Journal of Microbial & Biochemical Technology

Application of Microbial Fuel Cell Technology

Yang Zhou^* Department of Chemical and Biomolecular Engineering, Ohio University, Athens, USA
^*Correspondence: Yang Zhou, Department of Chemical and Biomolecular Engineering, Ohio University, Athens, USA, Email:

Received: 04-Nov-2022, Manuscript No. JMBT-22-19480; Editor assigned: 07-Nov-2022, Pre QC No. JMBT-22-19480 (PQ); Reviewed: 21-Nov-2022, QC No. JMBT-22-19480; Revised: 29-Nov-2022, Manuscript No. JMBT-22-19480 (R); Published: 07-Dec-2022, DOI: 10.35248/1948-5948.22.14.535

Description

Fuel cells are a new addition to the inventory of alternative energy sources with minimal or no net carbon emissions. Power generation using microbial cultures was first reported at the beginning of the last century. Microbial fuel cells (MFCs) have been described as "bioreactors that convert the energy of chemical bonding of organic compounds into electrical energy through the catalytic action of microorganisms under anaerobic conditions." MFC technology represents a new approach to generating bioelectricity by using bacteria to oxidize organic waste and renewable biomass.

One potential electricity-producing microorganism is Sporomusa ovata, an anaerobic Gram-negative bacterium that converts hydrogen and carbon dioxide to acetate by fermentation. Compared to traditional processes, MFC significantly reduces the energy requirements of sewage treatment plants. MFCs do this by engaging electroactive bacteria that can oxidize organic substances and transferring the emitted electrons to solid-state electron acceptors. H. Electrode anode.

Understanding the dynamics of biofilms (microorganisms, extracellular electron transfer and interfacial properties in pure or mixed cultures) and the development of materials such as catalysts, electrodes and membranes will reduce production costs and improve technology efficiency.

Application of microbial fuel cell technology

MFCs have been investigated as an alternative energy source, but their applications are currently limited to specific niches. Based on these short-term applications, further improvements in design, cost efficiency, and power efficiency will enable MFCs to be scaled up and used as renewable energy sources. Wastewater treatment

Microbes can perform his two tasks of breaking down wastewater and generating electricity. MFCs are currently being seriously considered as power generators in industrial, agricultural and municipal wastewater treatment processes. When microorganisms oxidize organic compounds present in the wastewater, electrons are released, creating a stable current source. If power generation in these systems can be scaled up, MFCs could represent a new way to offset the operating costs of wastewater treatment plants, making advanced wastewater treatment more affordable in both developing and developed countries. In addition, MFC is known to generate less excess sludge than aerobic treatment.

Power supply for underwater monitoring equipment

Data about the natural environment are useful for understanding and modeling ecosystem responses, but power is required to operate sensors distributed in the natural environment. MFC could potentially be used to power such devices. This is especially true in river and deep sea environments where it is difficult to access the system regularly to change batteries. Sediment fuel cells are being developed to monitor environmental systems such as rivers, rivers and oceans.

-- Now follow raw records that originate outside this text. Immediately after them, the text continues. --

(* ===== verification/Services.v ===== *)
(** * Sockets: the services' starts and the daemon's reloads

    [Start] of the DNS handler ([pkg/dns/handler.go]), of the HTTP and SNI proxies
    ([pkg/proxy]) and of the control plane, the TLS material they load, their accept
    loops and the rate limiter's collector, and the daemon ([main.go]) over a table of
    the sockets that the process holds.  What other processes hold, the files and the
    parsing of certificates are a class of functions. *)
From S2P Require Import Prelude GoStrings NetIP Platform Config Wire Firewall Circuit RateLimiter AuditLog Cache Server Secrets HttpProxy Sni Validation ControlPlane Dnssec Query0x20 Handler Daemon.

(** ** Sockets *)

Inductive proto : Type := UDP | TCP.
Abbreviation sock := (proto * Z)%type.

(** The sockets of the services of one [Start]. *)
Inductive owner : Type := OUdp | OTcp | ODot | ODoh | OHttp | OSni.

#[export] Instance proto_eq_dec : EqDecision proto.
Proof. solve_decision. Defined.
#[export] Instance owner_eq_dec : EqDecision owner.
Proof. solve_decision. Defined.
#[export] Instance owner_countable : Countable owner.
Proof.
  refine (inj_countable' (fun o => match o with OUdp => 0 | OTcp => 1 | ODot => 2 | ODoh => 3 | OHttp => 4 | OSni => 5 end)%nat
    (fun n => match n with 0 => OUdp | 1 => OTcp | 2 => ODot | 3 => ODoh | 4 => OHttp | _ => OSni end)%nat _).
  by intros [].
Defined.

(** Files, certificates and the other users of the machine.  [foreign s]: binding [s]
    fails although this process does not hold it. *)
Class Host := {
  hostReadFile : gostring -> gostring + bytes;
  hostX509KeyPair : bytes -> bytes -> gostring + bytes;
  hostAppendCerts : bytes -> bool;
  foreign : sock -> bool;
  bindError : sock -> gostring;
  ephemeral : Z;
}.

(** The sockets that are bound, and those that a goroutine is about to bind, by the
    number of the [Start] that made them. *)
Abbreviation table := (gmap (nat * owner) sock).
Record Ports := { pt_bound : table; pt_pending : table }.

Section Services.
Context {HO : Host}.

Definition inUse (n : Ports) (s : sock) : bool := bool_decide (map_Exists (fun _ s' => s' = s) (pt_bound n)).
Definition free (n : Ports) (s : sock) : bool := negb (foreign s) && negb (inUse n s) && bool_decide (0 <= s.2 <= 65535).

Definition listen (n : Ports) (k : nat * owner) (s : sock) : gostring + Ports :=
  if free n s then inr {| pt_bound := <[k := s]> (pt_bound n); pt_pending := pt_pending n |} else inl (bindError s).
Definition spawn (n : Ports) (k : nat * owner) (s : sock) : Ports := {| pt_bound := pt_bound n; pt_pending := <[k := s]> (pt_pending n) |}.

(** Closing a server that has not yet bound its socket keeps it from binding. *)
Definition close (n : Ports) (ks : list (nat * owner)) : Ports :=
  {| pt_bound := foldr delete (pt_bound n) ks; pt_pending := foldr delete (pt_pending n) ks |}.

(** The goroutine of a server runs [ListenAndServe]. *)
Definition serve (n : Ports) (k : nat * owner) (fault : gostring) : Ports * list call :=
  match pt_pending n !! k with
  | None => (n, [])
  | Some s =>
      let n' := {| pt_bound := pt_bound n; pt_pending := delete k (pt_pending n) |} in
      match listen n' k s with
      | inr n' => (n', [])
      | inl e => (n', [CallError (fault ++ e)])
      end
  end.

(** ** TLS material *)

Definition resolveTlsMaterial (data : gostring) : gostring + bytes :=
  if Contains data (gs "-----BEGIN") then inr data else hostReadFile data.

(** The part of [tls.Config] that is set; the certificate is read at every handshake. *)
Record tlsServer := { ts_GetCertificate : gostring + bytes; ts_MinVersion : Z; ts_ClientCAs : option bytes; ts_RequireClientCert : bool }.
Definition VersionTLS13 : Z := 772.

Definition getCertificate (tc : TlsConfig) : gostring + bytes :=
  match resolveTlsMaterial (tls_Cert tc) with
  | inl e => inl (gs "failed to read cert: " ++ e)
  | inr certBytes =>
      match resolveTlsMaterial (tls_Key tc) with
      | inl e => inl (gs "failed to read key: " ++ e)
      | inr keyBytes => hostX509KeyPair certBytes keyBytes
      end
  end.

(** There is no error result. *)
Definition loadTlsConfig (tc : TlsConfig) : tlsServer :=
  let clientCAs :=
    if decide (tls_Ca tc <> []) then
      match resolveTlsMaterial (tls_Ca tc) with
      | inl _ => None
      | inr caBytes => if hostAppendCerts caBytes then Some caBytes else None
      end
    else None in
  {| ts_GetCertificate := getCertificate tc; ts_MinVersion := VersionTLS13; ts_ClientCAs := clientCAs;
     ts_RequireClientCert := bool_decide (is_Some clientCAs) |}.

(** ** The DNS handler *)

Definition with_port (h : DnsHandler) (port : Z) : DnsHandler :=
  {| h_server := h_server h; h_cfg := h_cfg h; h_rateLimiter := h_rateLimiter h; h_port := port;
     h_fallbackDns := h_fallbackDns h; h_maxTcpConns := h_maxTcpConns h; h_idleTimeout := h_idleTimeout h;
     h_stopped := h_stopped h; h_activeTcpConns := h_activeTcpConns h; h_pendingUdpQueries := h_pendingUdpQueries h;
     h_maxUdpForwards := h_maxUdpForwards h |}.

Definition startUdp (n : Ports) (g : nat) (h : DnsHandler) : gostring + (DnsHandler * Ports) :=
  let port := if decide (h_port h = 0) then ephemeral else h_port h in
  match listen n (g, OUdp) (UDP, port) with
  | inl e => inl e
  | inr n => inr (if decide (h_port h = 0) then with_port h port else h, n)
  end.
Definition startTcp (n : Ports) (g : nat) (h : DnsHandler) : gostring + Ports := listen n (g, OTcp) (TCP, h_port h).

(** The sockets of the DNS handler and of the HTTP proxy. *)
Definition dnsKeys (g : nat) : list (nat * owner) := [(g, OUdp); (g, OTcp); (g, ODot); (g, ODoh)].
Definition httpKeys (g : nat) : list (nat * owner) := [(g, OHttp)].
Definition sniKeys (g : nat) : list (nat * owner) := [(g, OSni)].

(** [Stop] with its sockets. *)
Definition dnsStop (n : Ports) (g : nat) (h : DnsHandler) : go (DnsHandler * Ports) := h ← Stop h; Ret (h, close n (dnsKeys g)).

Definition dotPort (cfg : ServerConfig) : Z := default 853 (cfg_DotPort cfg).
Definition dohPort (cfg : ServerConfig) : Z := default 8443 (cfg_DohPort cfg).

(** The error, the handler, the sockets and the log. *)
Definition dnsStart (n : Ports) (g : nat) (h : DnsHandler) : go (option gostring * DnsHandler * Ports * list call) :=
  match startUdp n g h with
  | inl e => Ret (Some e, h, n, [])
  | inr (h, n) =>
      match startTcp n g h with
      | inl e => '(h, n) ← dnsStop n g h; Ret (Some e, h, n, [])
      | inr n =>
          match cfg_Tls (h_cfg h) with
          | None => Ret (None, h, n, [])
          | Some tc =>
              match listen n (g, ODot) (TCP, dotPort (h_cfg h)) with
              | inl e => '(h, n) ← dnsStop n g h; Ret (Some e, h, n, [])
              | inr n =>
                  Ret (None, h, spawn n (g, ODoh) (TCP, dohPort (h_cfg h)),
                       [CallSystem (gs "DoT (DNS over TLS) isolated boundary listening on port " ++ fmt_d (dotPort (h_cfg h)));
                        CallSystem (gs "DoH (DNS over HTTPS) isolated boundary listening on port " ++ fmt_d (dohPort (h_cfg h)))])
              end
          end
      end
  end.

The power density of sediment fuel cells is low due to both low concentrations of organics and high resistivity. However, the low power density can be compensated by energy storage devices that send data in batches to a central sensor.

With the development of microelectronics and related fields, the power requirements of electronic devices have been greatly reduced. Batteries are typically used to power chemical sensors and telemetry systems, but for some applications it is costly, time consuming, and impractical to replace batteries on a regular basis. A possible solution to this problem is to use a selfregenerating power supply such as MFC. This power supply can operate for a long time with local resources. Extensive research to develop reliable MFCs for this purpose has focused primarily on the selection of suitable organic and inorganic materials that can be used as energy sources.

BOD detection

Another potential application of MFC technology is its use as a sensor for pollutant analysis and in-situ process monitoring and control. Biological oxygen demand (BOD) is the amount of dissolved oxygen required to meet the metabolic needs of aerobic organisms in organic-rich water such as water and Wastewater. The proportional relationship between the coulombic yield of MFC and the concentration of assailable organic pollutants in wastewater makes MFC useful as his BOD sensor. His BOD sensor of MFC type can keep working for more than 5 years without additional maintenance and has a much longer service life than other types of His BOD sensors reported in the literature.

Hydrogen production

Hydrogen production from improved MFCs fueled by organic waste could be an interesting alternative. In such devices, anaerobic conditions are maintained in the cathode chamber and an additional voltage of approximately 0.25 V is applied to the cathode. Under these conditions, protons are reduced to hydrogen at the cathode. Such modified MFCs are called bioelectro chemically assisted microbial reactors (BEAMRs).